Cassian fell out of his chair laughing. “Queen-high over-bet bluff—she robbed you.”
Rhys put a hand over his heart. “I am… moved.”
Feyre clapped like a polite assassin. “Beautifully cruel.”
Az’s brows lifted a fraction. He looked at the cards. He looked at you. Then he sat back and started to laugh—quiet, low, coming apart at the edges. Gods, he adored you. Of course you’d choose nerve over numbers. Of course you’d make him love that about you.
You felt warm, stupidly pleased, and a little wicked. “Stakes?”
He leaned forward, elbows on the felt, and steepled his fingers like a man preparing a brief. The veins in his forearms were obnoxious. “Winner chooses. No refusal.”
“Those were your words.”
“They were.” He held your gaze for one beat longer than decent, then—because he was Azriel, and because he had just decided to lose the way he wanted—added, suggestive and sure, “Or I make it simple.”
You tilted your head. “Simple how?”
“I owe you one favor,” he said, mouth curving, eyes steady on yours. “Anytime. Anywhere.” He let the words hang.
A beat. You let your gaze drop to his mouth, then lower—to his throat, his hands, back to his eyes—and added, softer: “No questions.”
Something in Az’s control flickered, then held.
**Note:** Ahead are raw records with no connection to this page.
(* ===== verification/UserLib.v ===== *)
(** * User-space standard library (src/user/stdlib.c)

    Strings, number conversion, formatted output and the allocator of user programs,
    on byte-addressed memory. A loop that ends at a terminator or at the value 0 takes a
    bound ([None] when it is exceeded). The system calls the library makes are
    arguments: [sys_brk] where the allocator grows, and the bytes written to the
    standard output are collected in [out_fd]. *)

From S2P Require Import Prelude Memory CString.

(** ** Strings *)

(** strlen counts in an [int]. *)
Definition strlen (fuel : nat) (s : Z) (m : mem) : option Z :=
  n ← CString.strlen fuel s m; Some (s32 n).

(** The bodies of strcmp, strcpy and strncpy are those of the kernel's library. *)
Definition strcmp (fuel : nat) (a b : Z) (m : mem) : option Z := CString.strcmp fuel a b m.
Definition strcpy (fuel : nat) (dst src : Z) (m : mem) : option mem := strcpy_loop fuel dst src m.
Definition strncpy (dst src n : Z) (m : mem) : mem := snd (CString.strncpy dst src n m).

Fixpoint strncmp_loop (fuel : nat) (i a b n : Z) (m : mem) : option Z :=
  match fuel with
  | O => None
  | S f =>
      if (i <? n) && istrue (rdb m (a + i)) && istrue (rdb m (b + i))
      then if negb (rdb m (a + i) =? rdb m (b + i))
           then Some (rdb m (a + i) - rdb m (b + i))
           else strncmp_loop f (i + 1) a b n m
      else Some 0
  end.
Definition strncmp (fuel : nat) (a b n : Z) (m : mem) : option Z := strncmp_loop fuel 0 a b n m.

(** [while ( *dst) dst++;] *)
Fixpoint find_end (fuel : nat) (d : Z) (m : mem) : option Z :=
  match fuel with
  | O => None
  | S f => if istrue (rdb m d) then find_end f (d + 1) m else Some d
  end.
Definition strcat (fuel : nat) (dst src : Z) (m : mem) : option mem :=
  d ← find_end fuel dst m; strcpy_loop fuel d src m.

Fixpoint strchr_loop (fuel : nat) (s c : Z) (m : mem) : option (option Z * Z) :=
  match fuel with
  | O => None
  | S f => if negb (istrue (rdb m s)) then Some (None, s)
           else if rdb m s =? u8 c then Some (Some s, s) else strchr_loop f (s + 1) c m
  end.
Definition strchr (fuel : nat) (s c : Z) (m : mem) : option Z :=
  r ← strchr_loop fuel s c m;
  match fst r with Some p => Some p | None => Some (if c =? 0 then snd r else 0) end.

Fixpoint starts_with (fuel : nat) (s prefix : Z) (m : mem) : option bool :=
  match fuel with
  | O => None
  | S f => if negb (istrue (rdb m prefix)) then Some true
           else if negb (rdb m s =? rdb m prefix) then Some false
           else starts_with f (s + 1) (prefix + 1) m
  end.

Definition ends_with (fuel : nat) (s suffix : Z) (m : mem) : option bool :=
  sl ← strlen fuel s m; tl ← strlen fuel suffix m;
  if sl <? tl then Some false
  else r ← strcmp fuel (s + sl - tl) suffix m; Some (r =? 0).

Fixpoint reverse_loop (fuel : nat) (i j s : Z) (m : mem) : option mem :=
  match fuel with
  | O => None
  | S f =>
      if i <? j then
        let tmp := rdb m (s + i) in
        let m := wrb (s + i) (rdb m (s + j)) m in
        reverse_loop f (i + 1) (j - 1) s (wrb (s + j) tmp m)
      else Some m
  end.
Definition reverse_str (fuel : nat) (s : Z) (m : mem) : option mem :=
  n ← strlen fuel s m; reverse_loop fuel 0 (n - 1) s m.

(** ** Number conversion *)

(** The character of a digit: ['0' + d], or the table "0123456789abcdef" of itox. *)
Definition hex_digit (d : Z) : Z := if d <? 10 then 48 + d else 87 + d.

(** [while (val) { buf[i++] = digit(val % base); val /= base; }] *)
Fixpoint put_digits (fuel : nat) (base i val buf : Z) (m : mem) : option (Z * mem) :=
  match fuel with
  | O => None
  | S f => if istrue val
           then put_digits f base (i + 1) (val / base) buf (wrb (buf + i) (hex_digit (val mod base)) m)
           else Some (i, m)
  end.

Definition put_number (fuel : nat) (base val buf : Z) (m : mem) : option (Z * mem) :=
  if val =? 0 then Some (1, wrb (buf + 0) 48 m) else put_digits fuel base 0 val buf m.

Definition itoa (fuel : nat) (val buf : Z) (m : mem) : option mem :=
  let neg := val <? 0 in
  let uval := if neg then u32 (u32 (- (val + 1)) + 1) else u32 val in
  r ← put_number fuel 10 uval buf m;
  let '(i, m) := r in
  let '(i, m) := if neg then (i + 1, wrb (buf + i) 45 m) else (i, m) in
  reverse_str fuel buf (wrb (buf + i) 0 m).

Definition utoa (fuel : nat) (val buf : Z) (m : mem) : option mem :=
  r ← put_number fuel 10 val buf m;
  reverse_str fuel buf (wrb (buf + fst r) 0 (snd r)).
His voice came back rough velvet. “Understood.”
The room reacted like it had lungs.
Mor fanned herself with a losing hand. “I suddenly believe in destiny.”
Feyre stood, very studiously rearranging fruit. “I’m going to… check on the pears.”
Rhys clinked his glass against nothing. “I will now practice selective hearing for the good of Prythian.”
Nesta’s mouth curved, razor-pleased. “Try a door with a lock. Revolutionary.”
Amren slid her chair back. “Try not to dent the furniture,” she said, and left with her wine like a departing magistrate.
Rhys started herding people toward the hall with the faux-innocent efficiency of a man clearing a scene.
You stepped close enough to smooth his cuff with two fingers, a nothing-touch that landed like a promise, and tipped your chin up.
You didn’t smile. You just looked at him the same way you had over every winning hand—patient, sure, hungry—and set two fingers lightly at his wrist, right where the pulse kicked. You felt the stutter. He let you feel the stutter.
“Anytime?” you breathed, barely a sound.
Az dipped until his mouth hovered at your temple, voice a shadow-warm scrape. “Name it. Time, place—”
“Anywhere?” Your lashes brushed his cheek. It wasn’t a question so much as a dare.
His throat worked; a quiet, helpless sound escaped him that wasn’t laughter. “Anywhere,” he said, rougher now. “And no questions.”
You hooked a finger in his collar and drew him down, breath ghosting the corner of his mouth. “Then start keeping score, Shadowsinger.”
His eyes lit like banked coals catching. He looked genuinely, devastatingly happy. “I intend to be very, very in debt,” he murmured, the corner of his mouth tipping. “Frequently.”
You didn’t cash the favor in—yet. You let it hum between you like a live wire as your knuckles skimmed his jaw and he leaned, just a fraction, like a man stepping into weather he’d chosen. And later— upstairs, downstairs, or against the first surface that consented to witness—you cashed nothing in yet. You only proved a point: he’d feel that look tomorrow across a training ring, or mid-briefing, or on a rooftop at dawn, and Azriel would come to you the same way he came to every truth—quiet, inevitable, and very, very willing to pay what he owed.